Thomas Cranmer
Architect of the English Prayer Book
Archbishop of Canterbury under three Tudors. Wrote the English liturgy that still shapes Anglican worship: the Book of Common Prayer. Burned for his Reformed convictions in 1556, holding into the flames the hand that had signed his recantation.

Thomas Cranmer was a Cambridge don who came to Henry VIII's notice in 1529 by suggesting that the legality of Henry's marriage to Catherine of Aragon could be settled by the universities of Europe rather than by Rome. Henry made him Archbishop of Canterbury in 1533. From that office Cranmer carried out the legal and liturgical work of the English Reformation across three reigns: Henry's (1533–1547), Edward VI's (1547–1553), and the first three years of Mary I's (1553–1556). The first two were the work of his life. The third was his death.
The Book of Common Prayer of 1549 is Cranmer's literary monument. It translated the medieval Latin services into vernacular English, simplified the liturgical calendar, and made the people's participation the structural principle of worship. The 1552 revision, more thoroughly Reformed, removed the language of bodily presence from the Communion service and inserted the famous Black Rubric. The Elizabethan Prayer Book of 1559, the Jacobean revision of 1604, and the still-used 1662 edition all rest on Cranmer's text. The English of the Prayer Book has shaped Anglican spiritual life from the 16th century through the present — and through translations, the Anglican-derived churches around the world.

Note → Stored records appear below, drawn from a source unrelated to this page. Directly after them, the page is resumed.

(** ** Claims on the measures of spread *)

(** C6: on a sample of at least two values [measures_of_spread] returns the
    Bessel-corrected variance (squared deviations from the mean summed and
    divided by [n - 1]) and its square root as standard deviation; on
    [2,4,4,4,5,5,7,9] these are 4.571429 and 2.138090 to six decimals. *)
Theorem spread_bessel_variance :
  (forall T data show, (2 <= np.len data)%nat ->
     exists d, outcome (DescriptiveStats.measures_of_spread T data show) = Ok d
               /\ Spread.variance d = Num (sample_variance data)
               /\ Spread.std_dev d = Num (sqrt (sample_variance data)))
  /\ (forall T show,
        exists d v s,
          outcome (DescriptiveStats.measures_of_spread T [2;4;4;4;5;5;7;9] show) = Ok d
          /\ Spread.variance d = Num v /\ Spread.std_dev d = Num s
          /\ Rabs (v - 4.571429) < 0.000001 /\ Rabs (s - 2.138090) < 0.000001).
Proof.
  assert (G : forall T data show, (2 <= np.len data)%nat ->
     exists d, outcome (DescriptiveStats.measures_of_spread T data show) = Ok d
               /\ Spread.variance d = Num (sample_variance data)
               /\ Spread.std_dev d = Num (sqrt (sample_variance data))).
  { intros T data show H.
    destruct data as [|x t]; [simpl in H; lia|].
    eexists. split; [apply (spread_outcome T (x :: t) show x t eq_refl)|].
    cbn [Spread.variance Spread.std_dev].
    split; [apply var_Num; exact H | apply std_Num; exact H]. }
  split; [exact G|].
  intros T show.
  destruct (G T [2;4;4;4;5;5;7;9] show) as (d & Hd & Hv & Hs); [simpl; lia|].
  exists d, (32 / 7), (sqrt (32 / 7)).
  rewrite example_variance in Hv, Hs.
  repeat split; try assumption.
  - apply Rabs_def1; lra.
  - destruct (sqrt_between 2.1380895 2.1380905 (32 / 7)) as [H1 H2]; try lra.
    apply Rabs_def1; lra.
Qed.

Lemma spread_bessel_variance_witness :
  (2 <= np.len [1; 3])%nat
  /\ exists d, outcome (DescriptiveStats.measures_of_spread blank_text [1; 3] false) = Ok d
               /\ Spread.variance d = Num (sample_variance [1; 3])
               /\ Spread.std_dev d = Num (sqrt (sample_variance [1; 3])).
Proof.
  split; [simpl; lia|].
  apply (proj1 spread_bessel_variance blank_text [1; 3] false). simpl; lia.
Defined.
Lemma get_by_niin_primary_first_witness :
  run (Duck.engine Sample.stock_numbers Sample.no_answers)
      (NSNService.get_by_niin "012345678")
  = (Ok (Some [("FSC", VInt 5895); ("NIIN", VText "012345678");
               ("ITEM_NAME", VText "ANTENNA")]),
     [CallIsTableIndexed "P_FLIS_NSN";
      CallExecute "SELECT * FROM P_FLIS_NSN WHERE NIIN = ? LIMIT 1"
                  [VText "012345678"]]).
Proof.
  refine (proj1 (get_by_niin_primary_first
                   (Duck.engine Sample.stock_numbers Sample.no_answers)
                   "012345678" _)
                (Cursor ["FSC"; "NIIN"; "ITEM_NAME"]
                        [[VInt 5895; VText "012345678"; VText "ANTENNA"]])
                [VInt 5895; VText "012345678"; VText "ANTENNA"] [] _ _);
    reflexivity.
Defined.

(** ** Errors *)

Lemma propagates_raises {A} (caught : exn -> bool) (E : engine) (p : prog A)
    (sql : string) (params : list value) (e : exn) :
  propagates caught p ->
  caught e = false ->
  CallExecute sql params ∈ calls E p ->
  execute E sql params = Raised e ->
  result E p = Raised e.
Proof.
  unfold calls, result. intros Hp Hfree.
  induction Hp as [a | e' | sql' params' k Hraise _ IHcaught _ IH | t k _ IH];
    cbn; intros Hin Hanswer.
  - by apply elem_of_nil in Hin.
  - by apply elem_of_nil in Hin.
  - destruct (execute E sql' params') as [c | e'] eqn:Hhead.
    + apply elem_of_cons in Hin as [Hhere | Hlater]; [| by apply IH].
      injection Hhere as -> ->. congruence.
    + destruct (caught e') eqn:Hcaught.
      * apply elem_of_cons in Hin as [Hhere | Hlater];
          [| by apply IHcaught].
        injection Hhere as -> ->. congruence.
      * rewrite Hraise in * by done. cbn in *.
        apply elem_of_cons in Hin as [Hhere | Hlater];
          [| by apply elem_of_nil in Hlater].
        injection Hhere as -> ->. congruence.
  - apply elem_of_cons in Hin as [Hhere | Hlater]; [discriminate |].
    by apply IH.
Qed.

Lemma operations_propagate (op : operation) :
  propagates (handles op) (program op).
Proof.
  destruct op; unfold program.
  - unfold CAGEService.get_by_code. repeat propagates_step.
  - unfold CAGEService.search. repeat propagates_step.
  - unfold CAGEService.search_by_location.
    destruct (CAGEService.location_filters state city country) as [cs ps].
    repeat propagates_step.
  - unfold CAGEService.get_stats. repeat propagates_step.
  - unfold FSCService.get_all_fsg. repeat propagates_step.
  - unfold FSCService.get_all_fsc. repeat propagates_step.
  - unfold FSCService.get_fsc_by_code, try_except_ValueError, int_of_str.
    repeat propagates_step.
  - unfold FSCService.get_fsc_by_fsg, try_except_ValueError, int_of_str.
    repeat propagates_step.
  - unfold FSCService.search_fsc, try_except_ValueError, int_of_str.
    repeat propagates_step.
  - unfold NSNService.get_by_niin. repeat propagates_step.
  - unfold NSNService.search.
    destruct (NSNService.search_filters q fsc) as [cs ps].
    repeat propagates_step.
  - unfold NSNService.get_by_fsc, try_except_ValueError, int_of_str.
    repeat propagates_step.
  - unfold NSNService.get_management_data. repeat propagates_step.
  - unfold NSNService.get_characteristics. repeat propagates_step.
  - unfold ItemNameService.get_by_inc. repeat propagates_step.
  - unfold ItemNameService.search. repeat propagates_step.
  - unfold ItemNameService.get_all. repeat propagates_step.
  - unfold UnifiedSearchService.search_all, CAGEService.search,
      FSCService.search_fsc, NSNService.search, ItemNameService.search,
      try_except_ValueError, int_of_str.
    destruct (NSNService.search_filters q None) as [cs ps].
    repeat propagates_step.
Qed.

(** X15.  A failed statement is never taken for an empty result, but for the
    exceptions an operation has a handler for: in every lookup, listing and
    search of the domain services, an exception that the engine raises for a
    statement of the call is the outcome of the call, unless the operation
    is [get_stats] or [search_all], which catch everything, or the exception
    is a [ValueError] and the operation one of the four that run their
    statement inside [try ... except ValueError]. *)
Theorem engine_errors_reach_the_caller (E : engine) (op : operation)
    (sql : string) (params : list value) (e : exn) :
  handles op e = false ->
  CallExecute sql params ∈ calls E (program op) ->
  execute E sql params = Raised e ->
  result E (program op) = Raised e.
Proof.
  intros Hfree.
  by apply (propagates_raises (handles op) E (program op) sql params e
              (operations_propagate op)).
Qed.

Lemma engine_errors_reach_the_caller_witness :
  result Sample.offline (program (FscGetByCode "5820"))
  = Raised (QueryError "Parser Error: statement not understood").
Proof.
  apply (engine_errors_reach_the_caller Sample.offline (FscGetByCode "5820")
           "SELECT * FROM V_H2_FSC WHERE FSC = ? LIMIT 1" [VInt 5820]).
  - reflexivity.
  - vm_compute. apply list_elem_of_here.
  - reflexivity.
Defined.

(** A statement under [try ... except ValueError] that raises an exception
    of that class: the handler runs after it. *)
Lemma run_handled_statement {A} (E : engine) (code : string) (n : Z)
    (sql : Z -> string * list value) (h : prog (list A)) (e : exn)
    (k : outcome cursor -> prog (list A)) :
  Py.int code = Some n ->
  is_ValueError e = true ->
  execute E (sql n).1 (sql n).2 = Raised e ->
  k (Raised e) = Raise e ->
  run E (try_except_ValueError
           (let/p number := int_of_str code in
            Execute (sql number).1 (sql number).2 k) h)
  = ((run E h).1, CallExecute (sql n).1 (sql n).2 :: (run E h).2).
Proof.
  intros Hcode Hclass Hanswer Hraise.
  unfold try_except_ValueError, int_of_str. rewrite Hcode.
  cbn [bind try_except run]. rewrite Hanswer, Hraise.
  cbn [try_except]. rewrite Hclass. reflexivity.
Qed.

Cranmer's eucharistic theology shifted over time. In the 1530s he held a doctrine of bodily presence close to Luther's. By the late 1540s, under the influence of Martin Bucer (who took refuge in England) and Peter Martyr Vermigli, he had moved to a Reformed position close to Calvin's — a real spiritual presence of Christ to the believer's faith, without any change in the bread and wine. The 1552 Communion service is the clearest liturgical expression of this Reformed eucharistic theology in any major Christian tradition.
Mary's accession in 1553 reversed the Reformation. Cranmer was tried for treason, then for heresy, and was imprisoned in Oxford. Under sustained pressure he signed six recantations of his Reformed doctrine. On March 21, 1556, he was brought to the University Church of St. Mary to make a public recantation before his burning. He stunned the church by withdrawing his recantations and declaring that the hand that had signed them would burn first. At the stake at Broad Street, Cranmer thrust his right hand into the flames and held it there until it was consumed, repeating: "This unworthy right hand." The Reformation in England survived because Mary's reign was short and her successor was Elizabeth — but the most theologically important architect of that Reformation died at the stake with his recantation withdrawn.
Key Works
- Book of Common Prayer (1549, revised 1552)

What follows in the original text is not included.